CPO Magazine: New Malvertising Attacks Highlight Growing Risk of Ad Fraud


Nicole Lindsey Mar 21, 2019

The next time you’re tempted to click on an online ad, think again. That innocent-looking ad for a reduced price Spring Break vacation might actually be part of a sophisticated malvertising attack. This type of ad fraud is becoming more and more prevalent on the Internet, as cyber criminals come up with new and unique ways to deliver malicious payloads via online ads. The latest malvertising ad fraud technique, highlighted by researchers at Devcon, involves polyglot images used by advanced groups of cyber criminals. And these polyglot images are starting to show up all over the ad fraud space.
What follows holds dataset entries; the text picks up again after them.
(** Loading all resources gives a factory in which each of the four resources is found by its
    identifier and by its name of the table, and nothing else is found. *)
Theorem mrcp_resource_loader_create_all :
  exists f, mrcp_resource_loader_create true = Some f /\ factory_wf f /\
    (forall id, 0 <= id < MRCP_RESOURCE_TYPE_COUNT ->
     exists r, loaded id = Some r /\ resource_id r = id /\
       apt_string_table_str_get mrcp_resource_string_table MRCP_RESOURCE_TYPE_COUNT id
       = Some (name r) /\
       mrcp_resource_get f id = Some r /\ mrcp_resource_find f (name r) = Some r) /\
    (forall id, MRCP_RESOURCE_TYPE_COUNT <= id -> mrcp_resource_get f id = None) /\
    (forall n r, mrcp_resource_find f n = Some r -> loaded (resource_id r) = Some r).
Proof.
  unfold mrcp_resource_loader_create, mrcp_resources_load.
  destruct (mrcp_resource_factory_create MRCP_RESOURCE_TYPE_COUNT) as [f0|] eqn:E0; [|done].
  assert (U : loaded_upto 0 f0).
  { split; [by apply factory_count_create in E0|by eapply factory_create_wf| |lia].
    intros id Hid. rewrite (proj2 (Z.ltb_ge id 0)) by done. by eapply factory_get_create. }
  cbn [fold_left snd]. do 4 (apply loaded_step in U; [|done]). cbn [Z.add] in U.
  set (f := snd _) in *. destruct U as [C W G F]. exists f. split_and!; [done|done| | |].
  - intros id Hid. destruct (loaded_some id Hid) as (r & E & Ei & _ & En). exists r.
    split_and!; [done..| |].
    + rewrite G by lia. unfold MRCP_RESOURCE_TYPE_COUNT in Hid.
      by rewrite (proj2 (Z.ltb_lt _ _)) by (cbn; lia).
    + apply (F id); [exact Hid|done| |done]. clear - E Hid. apply ids_cases in Hid.
      repeat destruct Hid as [<-|Hid]; try done; by injection E as <-.
  - intros id Hid. rewrite G by (unfold MRCP_RESOURCE_TYPE_COUNT in Hid; lia).
    unfold MRCP_RESOURCE_TYPE_COUNT in Hid. by rewrite (proj2 (Z.ltb_ge _ _)) by (cbn; lia).
  - intros n r Hf. destruct W as [_ Wh]. destruct (Wh n r Hf) as (_ & Hz & Hg).
    rewrite G in Hg by done. by destruct (_ <? _).
Qed.

(** Names are looked up in the table without regard to case, but the resource keeps the
    spelling it was asked for, and is found under this spelling only. *)
Definition mixed_case_name : apt_str_t := str_lit "SpeechSynth".
Lemma other_field_keeps n x size (f : apt_header_field_t) :
  str_wf (hf_name f) -> ~ is_content_length f ->
  field_keeps gvt rvt (length_is n x size) f.
Proof.
  intros Wf Hnot g r sec ring a J. unfold field_parsed.
  pose proof (id_find_nonneg (field_table rvt) (field_count rvt) (hf_name f) field_count_nonneg) as Hrid.
  pose proof (value_parsed_texts rvt r f) as [Hn _].
  destruct (value_parsed rvt r f) as [[rok r'] f1] eqn:Er. cbn [snd] in Hn. destruct rok.
  - apply (stored_keeps_length n x size g); [done| |done]. intros _. cbn [hf_id set_hf_id].
    assert (0 <= hf_id f1).
    { revert Er. unfold value_parsed. destruct (_ <=? _); [done|].
      destruct (_ =? _)%nat; [by intros [= <- <-]|].
      destruct (parse_field rvt r _ _) as [b ?]. by intros [= -> <- <-]. }
    change cl with 8. unfold GENERIC_HEADER_COUNT. lia.
  - assert (Hid : apt_string_table_id_find generic_header_string_table GENERIC_HEADER_COUNT
                    (hf_name f1) <> cl).
    { rewrite Hn. by rewrite content_length_id. }
    pose proof (id_find_nonneg generic_header_string_table GENERIC_HEADER_COUNT (hf_name f1)
                  ltac:(done)) as Hpos.
    unfold value_parsed. cbn [mrcp_generic_header_vtable_get field_table field_count parse_field].
    set (id := apt_string_table_id_find generic_header_string_table _ _) in *.
    destruct (_ <=? id); [by apply (stored_keeps_length n x size g)|].
    destruct (_ =? _)%nat; [by apply (stored_keeps_length n x size g)|].
    pose proof (generic_parse_keeps_length g id (hf_value f1) Hid) as Hk.
    destruct (mrcp_generic_header_parse g id (hf_value f1)) as [gok g'].
    by apply (stored_keeps_length n x size g).
Qed.
Lemma channel_id_parse_head {G R} (h : mrcp_message_header_t G R) (cid cid0 : mrcp_channel_id)
    (a : addr) ring :
  channel_id_ok cid -> sec_ring (header_section h) = (a, channel_id_field cid) :: ring ->
  sec_arr (header_section h) = [] -> NoDup (map fst (sec_ring (header_section h))) ->
  exists cid', mrcp_channel_id_parse cid0 h
      = Some (true, cid',
              h <| header_section := mk_section ring [] (sec_next (header_section h)) |>) /\
    str_text (session_id cid') = str_text (session_id cid) /\
    str_text (resource_name cid') = str_text (resource_name cid) /\
    str_wf (session_id cid') /\ str_wf (resource_name cid').
Proof.
  intros Hok Hr Ha Hnd. rewrite Hr in Hnd. cbn [map fst] in Hnd.
  apply list.NoDup_cons in Hnd as [Hna _].
  destruct (apt_id_resource_parse_split (str_text (session_id cid)) (str_text (resource_name cid))
    [NUL] "@"%char (cid_no_at cid Hok) (cid_nul_free cid Hok)) as (id' & res' & Eid & Hid' & Hres').
  exists (mk_channel_id id' res').
  assert (Ev : hf_value (channel_id_field cid) =
    mk_str (Some (str_text (session_id cid) ++ "@"%char :: str_text (resource_name cid) ++ [NUL]))
       (length (str_text (session_id cid)) + length (str_text (resource_name cid)) + 1)).
  { unfold channel_id_field, str_alloc, channel_id_value. cbn [hf_value].
    rewrite !length_app, <-!app_assoc. cbn [length app]. f_equal. lia. }
  unfold mrcp_channel_id_parse. rewrite Hr.
  assert (Es : channel_id_search ((a, channel_id_field cid) :: ring)
               = Some (Some (a, channel_id_field cid))).
  { pose proof (channel_id_found cid a) as Hf. cbn [channel_id_search] in Hf |- *.
    destruct (_ =? _)%nat; [done|]. destruct (str_buf _); [|done]. by destruct (strncasecmp_eq _ _ _). }
  rewrite Es. rewrite <-Ev in Eid. rewrite Eid. split_and!; [|done|done| |].
  - unfold apt_header_section_field_remove.
    assert (Hsz : arr_size (header_section h) = 0) by (unfold arr_size; by rewrite Ha).
    rewrite Hsz. change (hf_id (channel_id_field cid) <? 0) with false. cbn [snd].
    rewrite Ha, Hr. cbn [List.filter fst]. rewrite Nat.eqb_refl. cbn [negb].
    rewrite List.forallb_filter_id; [done|]. apply forallb_forall. intros [b k] Hin. cbn [fst].
    apply negb_true_iff, Nat.eqb_neq. intros ->. apply Hna, list_elem_of_In.
    apply (in_map fst _ _ Hin).
  - refine (proj1 (id_resource_parse_wf _ _ _ _ _ Eid)). apply str_alloc_wf.
  - refine (proj2 (id_resource_parse_wf _ _ _ _ _ Eid)). apply str_alloc_wf.
Qed.

Lemma resource_find_text {R} {Hash : AprHash (mrcp_resource_t R)} (f : mrcp_resource_factory_t R)
    (a b : apt_str_t) r :
  str_wf a -> str_wf b -> str_text b = str_text a ->
  mrcp_resource_find f a = Some r -> mrcp_resource_find f b = Some r.
Proof.
  intros Wa Wb E Hf. destruct (find_some_name f a r Hf) as [_ Hl].
  unfold mrcp_resource_find in *. destruct (str_buf a); [|done].
  destruct (_ =? _)%nat in Hf; [done|]. rewrite !str_data_text in * by done.
  assert (Hlb : str_len b = str_len a) by (unfold str_wf in *; congruence).
  destruct (str_buf b) eqn:Eb.
  - rewrite (proj2 (Nat.eqb_neq _ _)) by congruence. by rewrite E.
  - exfalso. unfold str_wf, str_text, str_mem in Wb. rewrite Eb in Wb. destruct (str_len b); [|done].
    congruence.
Qed.

(** * What a message must be like *)

Section Sendable.
Context `{LA : AprLaws} {R : Type} {Hash : AprHash (mrcp_resource_t R)}.
Abbreviation message := (mrcp_message_t R).
Implicit Types (m : message).

Definition message_fields m : list apt_header_field_t := sec_fields (header_section (header m)).

(** The Content-Length field says how long the body is; there is none without a body. *)
Definition length_announced m : Prop :=
  if (str_len (body m) =? 0)%nat then Forall (fun f => ~ is_content_length f) (message_fields m)
  else exists l1 f l2, message_fields m = l1 ++ f :: l2 /\
    Forall (fun f => ~ is_content_length f) l1 /\ Forall (fun f => ~ is_content_length f) l2 /\
    is_content_length f /\ str_text (hf_value f) = dec (Z.of_nat (str_len (body m))).

(** The method or event is one of the resource. *)
Definition method_known (sl : mrcp_start_line_t) (r : mrcp_resource_t R) : Prop :=
  let '(table, count) := table_of r (message_type sl) (version sl) in
  message_type sl = MRCP_MESSAGE_TYPE_RESPONSE \/
  (table_ok table count = true /\ apt_string_table_id_find table count (method_name sl) < count).

(** A message of MRCPv2 that can be put on the wire, of the resource [r] of a factory. *)
Record sendable (f : mrcp_resource_factory_t R) m (r : mrcp_resource_t R) : Prop := {
  send_line : start_line_ok (start_line m);
  send_version : version (start_line m) = MRCP_VERSION_2;
  send_method : method_no_eol (start_line m);
  send_known : method_known (start_line m) r;
  send_channel : channel_id_ok (channel_id m);
  send_fields : Forall field_ok (message_fields m);
  send_length : length_announced m;
  send_body : str_wf (body m);
  send_body_size : Z.of_nat (str_len (body m)) < 2 ^ 63;
  send_found : mrcp_resource_find f (resource_name (channel_id m)) = Some r;
  send_vtable : exists vt, get_resource_header_vtable r MRCP_VERSION_2 = Some vt /\
                           resource_fields_ok vt
}.

(** What is recovered of a message. *)
Record message_same m m' : Prop := {
  same_line : start_line_same (start_line m) (start_line m');
  same_session : str_text (session_id (channel_id m')) = str_text (session_id (channel_id m));
  same_resource : str_text (resource_name (channel_id m')) = str_text (resource_name (channel_id m));
  same_fields : map field_texts (message_fields m') = map field_texts (message_fields m);
  same_channel_wf : str_wf (session_id (channel_id m')) /\ str_wf (resource_name (channel_id m'))
}.

Lemma first_index_text (t : list apt_str_table_item_t) (size : Z) (a b : apt_str_t) :
  table_ok t size = true -> str_wf a -> str_wf b -> str_text a = str_text b ->
  apt_string_table_id_find t size a = apt_string_table_id_find t size b.
Proof. intros Ht Wa Wb E. rewrite !id_find_first_index by done. by rewrite E. Qed.

(** The message as [mrcp_message_resource_set] leaves it. *)
Lemma resource_set_known m (r : mrcp_resource_t R) (vt : mrcp_header_vtable_t R) sl0 :
  version (start_line m) = MRCP_VERSION_2 ->
  get_resource_header_vtable r MRCP_VERSION_2 = Some vt -> 0 <= field_count vt ->
  start_line_ok sl0 -> start_line_same sl0 (start_line m) -> method_known sl0 r ->
  (message_type sl0 <> MRCP_MESSAGE_TYPE_RESPONSE -> str_wf (method_name (start_line m))) ->
  exists m', mrcp_message_resource_set m (Some r) = (true, m') /\
    start_line_same sl0 (start_line m') /\ length_ (start_line m') = length_ (start_line m) /\
    version (start_line m') = version (start_line m) /\
    channel_id m' = channel_id m /\ body m' = body m /\ resource m' = Some r /\
    header m' = full_header (mrcp_generic_header_vtable_get MRCP_VERSION_2) vt
      mrcp_generic_header_init (allocate vt)
      (mk_section (sec_ring (header_section (header m)))
         (replicate (Z.to_nat (16 + field_count vt)) None) (sec_next (header_section (header m)))).
Proof.
  intros Hv Hvt Hc Hok (Et & Ev & Ei & Em & Ec & Es) Hk Hwf.
  unfold mrcp_message_resource_set, message_header_alloc, mrcp_message_header_data_alloc.
  destruct m as [[ty ver len rid nm mid sc rs] cid h b res]. cbn [start_line version method_name
    message_type request_id status_code request_state] in *. subst ver. rewrite Et in *.
  cbv beta iota zeta delta [field_set set_start_line start_line channel_id header body resource fst snd
    version message_type method_name header_section].
  rewrite Hvt. cbn [mrcp_generic_header_vtable_get field_count]. unfold GENERIC_HEADER_COUNT.
  unfold apt_header_section_array_alloc. rewrite (proj2 (Z.eqb_neq _ _)) by lia.
  cbn [snd]. pose proof (ok_type sl0 Hok) as Hty.
  unfold method_known, table_of in Hk. rewrite Et, ?Ev in Hk.
  destruct ty; [done| | |].
  2:{ eexists. split; [reflexivity|]. unfold start_line_same. cbn [start_line version method_name
        message_type request_id status_code request_state length_]. rewrite ?Et. by split_and!. }
  all: destruct Hk as [|[Htab Hlt]]; [done|];
    rewrite (first_index_text _ _ (method_name sl0) nm) in Hlt
      by (done || (by apply (ok_method sl0 Hok); congruence) || (by apply Hwf) || by apply Em);
    rewrite (proj2 (Z.leb_gt _ _)) by done;
    eexists; (split; [reflexivity|]); unfold start_line_same;
    cbn [start_line version method_name message_type request_id status_code request_state length_];
    rewrite ?Et, ?Ev; by split_and!.
Qed.

End Sendable.

(** * Parsing: the whole header *)

Lemma texts_no_length (l l' : list apt_header_field_t) :
  map field_texts l' = map field_texts l ->
  Forall (fun f => ~ is_content_length f) l -> Forall fresh_field l' -> other_fields l'.
Proof.
  intros E Hl Hfr. unfold other_fields. rewrite Forall_forall in *. intros g Hg.
  split; [rewrite (Hfr g Hg); apply str_alloc_wf|].
  pose proof (in_map field_texts _ _ Hg) as Hin. rewrite E in Hin.
  apply in_map_iff in Hin as (g0 & [= En _] & Hg0). unfold is_content_length. rewrite <-En.
  exact (Hl g0 Hg0).
Qed.

Section HeaderComplete.
Context `{LA : AprLaws} {R : Type} {Hash : AprHash (mrcp_resource_t R)}.
Context (f : mrcp_resource_factory_t R) (m : mrcp_message_t R) (r : mrcp_resource_t R).
Context (Hm : sendable f m r).
Abbreviation cl := (generic_header_id_num GENERIC_HEADER_CONTENT_LENGTH).
Abbreviation gvt := (mrcp_generic_header_vtable_get MRCP_VERSION_2).

(** All fields of the header are parsed and the length of the body is recorded. *)
Lemma sendable_fields_parse (vt : mrcp_header_vtable_t R) (sec : apt_header_section_t) :
  resource_fields_ok vt -> NoDup (map fst (sec_ring sec)) ->
  map field_texts (sec_fields sec) = map field_texts (message_fields m) ->
  Forall fresh_field (sec_fields sec) ->
  sec_arr sec = replicate (Z.to_nat (16 + field_count vt)) None ->
  exists g' r' sec' x,
    mrcp_header_fields_parse (full_header gvt vt mrcp_generic_header_init (allocate vt) sec)
      = Some (true, full_header gvt vt g' r' sec') /\
    map field_texts (sec_fields sec') = map field_texts (message_fields m) /\
    length_is (Z.of_nat (str_len (body m))) x (arr_size sec) g' sec' /\
    (x = None <-> str_len (body m) = 0%nat) /\ cl < arr_size sec.
Proof.
  intros Hvt Hnd Ht Hfr Harr. pose proof (field_count_nonneg vt Hvt) as Hc.
  assert (Hsz : cl < arr_size sec).
  { unfold arr_size. rewrite Harr, length_replicate. change cl with 8. lia. }
  assert (H0 : length_is 0 None (arr_size sec) mrcp_generic_header_init sec).
  { split; [done|]. split; [|done]. unfold arr_at. rewrite Harr.
    destruct (replicate _ None !! Z.to_nat cl) eqn:E; [|done]. by apply lookup_replicate in E as [-> _]. }
  pose proof (send_length f m r Hm) as Hl. unfold length_announced in Hl.
  destruct (Nat.eqb_spec (str_len (body m)) 0) as [Hz|Hnz].
  - destruct (header_fields_parse_no_length MRCP_VERSION_2 vt Hvt mrcp_generic_header_init (allocate vt)
      sec 0 None Hnd) as (g' & r' & sec' & E & Et & Hlen); [by eapply texts_no_length|done|].
    exists g', r', sec', None. rewrite Hz. split_and!; try done. by rewrite Et.
  - destruct Hl as (l1 & fl & l2 & El & H1 & H2 & Hcl & Hval).
    rewrite El, map_app in Ht. apply map_eq_app in Ht as (g1 & g2 & Es & E1 & E2).
    destruct g2 as [|g g2]; [done|]. cbn [map] in E2. injection E2 as En Ev E2.
    rewrite Es in Hfr. apply Forall_app in Hfr as [Hf1 [Hg Hf2]%Forall_cons_iff].
    pose proof (dec_length (Z.of_nat (str_len (body m))) ltac:(lia)) as (Hd & _).
    destruct (header_fields_parse_length MRCP_VERSION_2 vt Hvt mrcp_generic_header_init (allocate vt)
      sec g1 g g2 (Z.of_nat (str_len (body m))) [NUL] 0 None Hnd Es)
      as (g' & r' & sec' & b & E & Et & Hlen); try done.
    + by eapply texts_no_length.
    + by eapply texts_no_length.
    + rewrite Hg. apply str_alloc_wf.
    + unfold is_content_length. by rewrite En.
    + rewrite Hg, Ev, Hval. done.
    + rewrite Hg, Ev, Hval. cbn [hf_value str_alloc str_len]. lia.
    + pose proof (send_body_size f m r Hm). lia.
    + exists g', r', sec', (Some b). split_and!; try done.
      by rewrite Et, Es, El, !map_app, E1; cbn [map]; rewrite E2; unfold field_texts at 2; rewrite En, Ev.
Qed.
(** ** Messages out *)

(** What the buffer of the connection takes of the message is generated and sent; the transport
    accepts piece [i] if [sent i].  The message is sent in pieces as long as it is incomplete;
    [fuel] bounds their number. *)
Fixpoint message_send_loop (fuel : nat) (sent : nat -> bool) (i : nat) (c a : addr) (m : message)
    (status : bool) : act (bool * message) :=
  match fuel with
  | O => fun _ => None
  | S fuel =>
      let* k := get_conn c in
      let* g := deref_ptr (conn_generator k) in
      let* r := deref_ptr (mrcp_generator_run g a m
                             (apt_text_stream_init (tx_buffer k) (tx_buffer_size k))) in
      let '((result, g, m), stream) := r in
      set_conn c (fun x => x <| conn_generator := Some g |> <| tx_buffer := st_mem stream |>) ;;;
      match result with
      | APT_MESSAGE_STATUS_INVALID => ret (status, m)
      | _ =>
          let* z := deref_ptr (store [NUL] stream) in
          set_conn c (fun x => x <| tx_buffer := st_mem (snd z) |>) ;;;
          tell (SOCKET_SEND c (stream_text (snd z))) ;;;
          let status := sent i || status in
          match result with
          | APT_MESSAGE_STATUS_INCOMPLETE => message_send_loop fuel sent (S i) c a m status
          | _ => ret (status, m)
          end
      end
  end.

(** Each piece but the first takes some of the body. *)
Definition mrcp_server_agent_messsage_send (sent : nat -> bool) (conn : option addr) (a : addr)
    (m : message) : act (bool * message) :=
  match conn with
  | None => ret (false, m)
  | Some c =>
      let* k := get_conn c in
      if negb (sock k) then ret (false, m)
      else message_send_loop (str_len (body m) + 2) sent 0 c a m false
  end.

(** ** Messages in *)

Definition mrcp_server_message_handler (sent : nat -> bool) (c : addr) (m : option message)
    (status : apt_message_status_e) : act bool :=
  match status with
  | APT_MESSAGE_STATUS_COMPLETE =>
      match m with
      | None => ret true
      | Some m =>
          let* channel := mrcp_connection_channel_associate c m in
          match channel with
          | Some ch => tell (ON_RECEIVE ch m) ;;; ret true
          | None => ret true
          end
      end
  | APT_MESSAGE_STATUS_INVALID =>
      match m with
      | None => ret true
      | Some m =>
          match resource m with
          | None => ret true
          | Some _ =>
              let response := set_start_line (fun sl =>
                sl <| status_code := MRCP_STATUS_CODE_UNRECOGNIZED_MESSAGE |>)
                (mrcp_response_create (Some m)) in
              let* a := gets next_address in
              modify (fun s => s <| next_address := S (next_address s) |>) ;;;
              mrcp_server_agent_messsage_send sent (Some c) a response ;;; ret true
          end
      end
  | APT_MESSAGE_STATUS_INCOMPLETE => ret true
  end.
How the malvertising ad fraud scheme works

What makes these polyglot images such an effective form of malvertising ad fraud is that they do not require an external script to extract the malicious payload. Instead, a clever coding technique allows the JavaScript interpreter to ignore the actual image data (usually disguised as a run-of-the-mill BMP image) and instead, to execute the file as a valid JavaScript. The decoder script unlocks the hidden malvertising and redirects the unassuming victim to third-party phishing sites controlled by the cyber criminals. Typically, these third-party sites involve promotions like a “Spin the Wheel” game to win a gift card or other reward. In one example shared by Devcon, for example, the promotion was for a $1,000 Walmart gift card.